Your objective:
Look through the entries below and extract exactly the lines from the one containing "<? maxRetries config) with false by lia." through the one containing "delays taken are", ends included.
____ Data shown
Lemma withRetryLoop_recovers (k : nat) :
  forall (fuel : nat) (attempt : Z) (lastError : Thrown) (m : Mock St) (v : T),
    Z.of_nat fuel = maxRetries config + 1 - attempt ->
    attempt + Z.of_nat k <= maxRetries config ->
    (forall i, (i < k)%nat -> exists e, snd (fn (stateBefore fn (inner m) i)) = Throw e) ->
    snd (fn (stateBefore fn (inner m) k)) = Ok v ->
    let out := withRetryLoop recordedSleep idx (counted fn) config cb
                 fuel attempt lastError m in
    calls (fst out) = (calls m + S k)%nat /\
    inner (fst out) = stateBefore fn (inner m) (S k) /\
    sleeps (fst out) =
      sleeps m ++ map (fun i => calcBackoff (attempt + Z.of_nat i) config) (seq 0 k) /\
    snd out = Ok (Some v).
Proof.
  induction k as [|k IH]; intros fuel attempt lastError m v Hfuel Hk Hfail Hok.
  - destruct fuel as [|fuel]; [lia|]. cbn [withRetryLoop].
    replace (attempt <=? maxRetries config) with true by lia.
    rewrite counted_eq. change (stateBefore fn (inner m) 0) with (inner m) in Hok.
    rewrite Hok. cbn. repeat split; [lia | now rewrite app_nil_r].
  - destruct fuel as [|fuel]; [lia|]. cbn [withRetryLoop].
    replace (attempt <=? maxRetries config) with true by lia.
    rewrite counted_eq.
    destruct (Hfail 0%nat ltac:(lia)) as [e He].
    change (stateBefore fn (inner m) 0) with (inner m) in He. rewrite He.
    replace (attempt <? maxRetries config) with true by lia.
    pose proof (always_retry (toError e) attempt) as Ha. unfold answers in Ha.
    rewrite Ha.
    set (m' := recordedSleep (calcBackoff attempt config) _).
    destruct (IH fuel (attempt + 1) (toError e) m' v) as [H1 [H2 [H3 H4]]].
    + lia.
    + lia.
    + intros i Hi. cbn [m' recordedSleep inner]. rewrite stateBefore_succ.
      apply Hfail. lia.
    + cbn [m' recordedSleep inner]. rewrite stateBefore_succ. exact Hok.
    + cbn zeta. rewrite H1, H2, H3, H4. cbn [m' recordedSleep inner calls sleeps].
      rewrite stateBefore_succ. repeat split; [lia|].
      rewrite (shifted_delays (fun a => calcBackoff a config)).
      now rewrite <- app_assoc.
Qed.

Hypothesis always_fails : forall x, exists e, snd (fn x) = Throw e.

Lemma withRetryLoop_delays (fuel : nat) :
  forall (attempt : Z) (lastError : Thrown) (m : Mock St),
    Z.of_nat fuel = maxRetries config + 1 - attempt ->
    sleeps (fst (withRetryLoop recordedSleep idx (counted fn) config cb
                   fuel attempt lastError m)) =
    sleeps m ++ map (fun i => calcBackoff (attempt + Z.of_nat i) config)
                    (seq 0 (pred fuel)).
Proof.
  induction fuel as [|k IH]; intros attempt lastError m Hfuel.
  - cbn [withRetryLoop].
    replace (attempt <=? maxRetries config) with false by lia.
    cbn. now rewrite app_nil_r.
  - cbn [withRetryLoop].
    replace (attempt <=? maxRetries config) with true by lia.
    rewrite counted_eq. destruct (always_fails (inner m)) as [e He]. rewrite He.
    destruct k as [|k].
    + replace (attempt <? maxRetries config) with false by lia.
      rewrite (IH (attempt + 1)) by lia. cbn. reflexivity.
    + replace (attempt <? maxRetries config) with true by lia.
      pose proof (always_retry (toError e) attempt) as Ha. unfold answers in Ha.
      rewrite Ha. rewrite (IH (attempt + 1)) by lia.
      cbn [recordedSleep sleeps pred].
      rewrite (shifted_delays (fun a => calcBackoff a config)).
      now rewrite <- app_assoc.
Qed.

End Loop.

(** X2.  An operation whose first [k] invocations fail and whose next one returns
    [v], with [k] at most [maxRetries]: it is invoked [k + 1] times, the
    delays taken are those of the attempts [0] to [k - 1] in that order (none
    at all when the first invocation succeeds), and [v] is returned. *)
Theorem withRetry_recovers {St T : Type} (idx : Z) (fn : M St T)
    (config : RetryConfig) (s : St) (k : nat) (v : T) :
  Z.of_nat k <= maxRetries config ->
  (forall i, (i < k)%nat -> exists e, snd (fn (stateBefore fn s i)) = Throw e) ->
  snd (fn (stateBefore fn s k)) = Ok v ->
  let out := withRetry recordedSleep idx (counted fn) config None (mockStart s) in
  calls (fst out) = S k /\
  sleeps (fst out) = backoffs config k /\
  snd out = Ok (Some v).
Proof.
  intros Hk Hfail Hok out. subst out. unfold withRetry.
  destruct (withRetryLoop_recovers fn config idx None (fun _ _ => eq_refl) k
              (Z.to_nat (maxRetries config + 1)) 0 (ErrorObj "Unknown error")
              (mockStart s) v ltac:(lia) ltac:(lia) Hfail Hok) as [H1 [_ [H3 H4]]].
  cbn zeta in H1, H3, H4. split; [exact H1|]. split; [|exact H4].
  rewrite H3. reflexivity.
Qed.
(** * Color Tap Mania: the per-frame simulation of [GameCanvas.tsx]

    A shallow embedding of the simulation core of the game: the palette
    and entity records of [lib/gameTypes], and, from
    [components/game/GameCanvas.tsx], [createObstacle],
    [generateInitialObstacles], [initGame], [handleTap], [checkCollision],
    [checkColorSwitcher], the body of [gameLoop], the drawings of the
    obstacles, and the effects that start, stop and restart the frame
    loop; from [components/game/ColorSwitchGame.tsx], the state of the
    parent component, [handleGameOver] and the high score it keeps in
    local storage.

    JavaScript numbers are modelled by the real numbers of the Standard
    Library (exact arithmetic, no rounding, no NaN and no infinities);
    the score and array indices are integers.  [Math.random] is an oracle
    [rnd : nat -> R], read at a position that is part of the state.
    [console.log] (and the random draw that only gates a debug log) has
    no effect on the simulation state and is left out, and so is the
    drawing of all but the obstacles; the canvas, its 2d context and
    the game state are taken to exist when [gameLoop] runs. *)

From Equations Require Import Equations.
From Equations.Prop Require Import Logic.
From Stdlib Require Import Reals Lra Lia ZArith List Bool Psatz.
From Stdlib Require Strings.String Strings.Ascii.
Import ListNotations.
Import String.StringSyntax Ascii.AsciiSyntax.
Delimit Scope string_scope with string.
Delimit Scope char_scope with char.

Open Scope R_scope.

(** ** Comparisons of numbers as booleans *)

Definition Rltb (a b : R) : bool := if Rlt_dec a b then true else false.
Definition Rleb (a b : R) : bool := if Rle_dec a b then true else false.
Definition Rgtb (a b : R) : bool := Rltb b a.
Definition Rgeb (a b : R) : bool := Rleb b a.

(** JavaScript truthiness of a number: [0] is falsy. *)
Definition truthy (a : R) : bool := if Req_dec_T a 0 then false else true.

(** [Math.floor]. *)
Definition floor (a : R) : Z := Int_part a.

(** [Math.atan2 (y, x)], from the arctangent, quadrant by quadrant. *)
Definition atan2 (y x : R) : R :=
  if Rlt_dec 0 x then atan (y / x)
  else if Rlt_dec x 0 then
         (if Rle_dec 0 y then atan (y / x) + PI else atan (y / x) - PI)
  else if Rlt_dec 0 y then PI / 2
  else if Rlt_dec y 0 then - (PI / 2)
  else 0.

(** ** lib/gameTypes *)

Inductive GameColor : Set := cyan | purple | pink | yellow.

Definition COLOR_ORDER : list GameColor := [cyan; purple; pink; yellow].

(** A value read from [COLOR_ORDER]: [None] is JavaScript's [undefined],
    which an out-of-range read yields. *)
Definition Color : Set := option GameColor.

Definition GameColor_eq_dec (a b : GameColor) : {a = b} + {a <> b}.
Proof. decide equality. Defined.

Definition Color_eq_dec (a b : Color) : {a = b} + {a <> b}.
Proof. decide equality. apply GameColor_eq_dec. Defined.

(** [a === b] and [a !== b] on colour values. *)
Definition colorEq (a b : Color) : bool :=
  if Color_eq_dec a b then true else false.
Definition colorNeq (a b : Color) : bool := negb (colorEq a b).

(** [arr[i]] for a number [i] that is an integer. *)
Definition index {A : Type} (arr : list A) (i : Z) : option A :=
  if (i <? 0)%Z then None else nth_error arr (Z.to_nat i).

(** [arr.indexOf(v)]: the first position of [v], or [-1]. *)
Fixpoint indexOfFrom (arr : list GameColor) (v : Color) (pos : Z) : Z :=
  match arr with
  | [] => (-1)%Z
  | c :: rest => if colorEq (Some c) v then pos
                 else indexOfFrom rest v (pos + 1)%Z
  end.
Definition indexOf (arr : list GameColor) (v : Color) : Z :=
  indexOfFrom arr v 0%Z.

Inductive ObstacleType : Set := ring | dotCircle | halfRing | doubleLine.

Module Ball.
Record t : Type := mk {
  x : R;
  y : R;
  radius : R;
  velocity : R;
  color : Color
}.
End Ball.

Module Obstacle.
(** [id] keeps the random draw [generateId] builds the string from. *)
Record t : Type := mk {
  id : R;
  type : ObstacleType;
  y : R;
  rotation : R;
  rotationSpeed : R;
  radius : R;
  passed : bool
}.
End Obstacle.

Module Star.
Record t : Type := mk { id : R; x : R; y : R; collected : bool }.
End Star.

Module ColorSwitcher.
Record t : Type := mk { id : R; x : R; y : R; used : bool }.
End ColorSwitcher.

Inductive Status : Set := menu | playing | gameover.

Module GameState.
Record t : Type := mk {
  status : Status;
  score : Z;
  highScore : Z;
  ball : Ball.t;
  obstacles : list Obstacle.t;
  stars : list Star.t;
  colorSwitchers : list ColorSwitcher.t;
  cameraY : R
}.
End GameState.

Definition GRAVITY : R := 0.35.
Definition JUMP_FORCE : R := -9.
Definition BALL_RADIUS : R := 15.
Definition OBSTACLE_GAP : R := 300.
(** If the events after the first [F] event hold no [F] event, then every
    [F] event of the trace is that first one. *)
Lemma after_first_split F t pre ev post :
  t = pre ++ ev :: post -> F ev = true ->
  match after_first F t with
  | Some (ev0, suffix) => forallb (fun x => negb (F x)) suffix = true -> ev0 = ev /\ suffix = post
  | None => False
  end.
Proof.
  intros -> HF. induction pre as [|x pre IH]; simpl.
  - rewrite after_first_cons, HF. auto.
  - rewrite after_first_cons. destruct (F x) eqn:Hx; [|exact IH].
    intros Hall. rewrite forallb_app in Hall. simpl in Hall. rewrite HF in Hall.
    simpl in Hall. rewrite andb_false_r in Hall. discriminate.
Qed.

(** The shape in which the claims are stated: every [F] event of the trace
    is followed by events satisfying [K]. *)
Lemma after_first_all F (K : event -> list event -> Prop) t :
  match after_first F t with
  | Some (ev0, suffix) => K ev0 suffix /\ forallb (fun x => negb (F x)) suffix = true
  | None => True
  end ->
  forall pre ev post, t = pre ++ ev :: post -> F ev = true -> K ev post.
Proof.
  intros H pre ev post Ht HF.
  pose proof (after_first_split F t pre ev post Ht HF) as Hs.
  destruct (after_first F t) as [[ev0 suffix]|]; [|contradiction].
  destruct H as [HK Hall]. destruct (Hs Hall) as [-> ->]. exact HK.
Qed.

Lemma observe_precedes A B seen ok t :
  snd (observe (precedes_step A B) (seen, ok) t) = true ->
  ok = true /\
  forall pre ev post, t = pre ++ ev :: post -> B ev = true ->
    seen = true \/ exists ev', In ev' pre /\ A ev' = true.
Proof.
  revert seen ok. induction t as [|x t IH]; intros seen ok; simpl.
  - intros ->. split; [reflexivity|]. intros [|? ?] ? ? ?; discriminate.
  - unfold precedes_step at 2. simpl. intros H.
    destruct (IH _ _ H) as [Hok Hrest].
    apply andb_true_iff in Hok. destruct Hok as [-> Hx]. split; [reflexivity|].
    intros pre ev post Heq HB. destruct pre as [|y pre]; simpl in Heq.
    + injection Heq as <- <-. rewrite HB in Hx. simpl in Hx. now left.
    + injection Heq as <- ->.
      destruct (Hrest pre ev post eq_refl HB) as [Hs | (ev' & Hin & HA)].
      * apply orb_true_iff in Hs. destruct Hs as [Hs | Hs]; [now left|].
        right. exists x. split; [now left | exact Hs].
      * right. exists ev'. split; [now right | exact HA].
Qed.


Lemma mem_In s l : mem s l = true <-> In s l.
Proof.
  unfold mem. rewrite existsb_exists. split.
  - intros (x & Hin & Heq). apply String.eqb_eq in Heq. now subst.
  - intros Hin. exists s. split; [exact Hin | apply String.eqb_refl].
Qed.
Lemma in_sight_plain c y :
  room_of (plan mz) (xid c) = Some c → y ∈ see c → plain y.
Proof.
  intros Hc Hy. destruct (room_of_found _ _ _ Hc) as [Hin _].
  destruct maze_ordinary as [_ Hall]. rewrite Forall_forall in Hall.
  specialize (Hall c Hin). rewrite Forall_forall in Hall. by apply Hall.
Qed.

Lemma seen_back c x n :
  room_of (plan mz) (xid c) = Some c → x ∈ see c →
  room_of (plan mz) x = Some n → xid c ∈ see n.
Proof.
  intros Hc Hx Hn. destruct (room_of_found _ _ _ Hc) as [Hin _].
  unfold mutual in maze_mutual. rewrite Forall_forall in maze_mutual.
  specialize (maze_mutual c Hin). rewrite Forall_forall in maze_mutual.
  specialize (maze_mutual x Hx). by rewrite Hn in maze_mutual.
Qed.

(** A move to a room in sight comes back with the room of the maze. *)
Lemma maze_move c w x n :
  at_home mz c w → x ∈ see c → room_of (plan mz) x = Some n →
  move x w = (Resolved (Some n),
              arrived n (init PUT (Some x) false) (Session mz (Some x)) w).
Proof.
  intros (Hrem & Hc & Hall) Hx Hn. pose proof (Hall _ _ Hc) as Hroom.
  apply (move_room x w 200 n); [|done].
  rewrite Hrem. unfold serve, maze_remote, maze_serve; simpl.
  rewrite Hroom; simpl. rewrite bool_decide_eq_true_2 by done.
  by rewrite Hn.
Qed.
________
Exercise answer:
    + replace (attempt <? maxRetries config) with false by lia.
      rewrite (IH (attempt + 1)) by lia. cbn. reflexivity.
    + replace (attempt <? maxRetries config) with true by lia.
      pose proof (always_retry (toError e) attempt) as Ha. unfold answers in Ha.
      rewrite Ha. rewrite (IH (attempt + 1)) by lia.
      cbn [recordedSleep sleeps pred].
      rewrite (shifted_delays (fun a => calcBackoff a config)).
      now rewrite <- app_assoc.
Qed.

End Loop.

(** X2.  An operation whose first [k] invocations fail and whose next one returns
    [v], with [k] at most [maxRetries]: it is invoked [k + 1] times, the
    delays taken are those of the attempts [0] to [k - 1] in that order (none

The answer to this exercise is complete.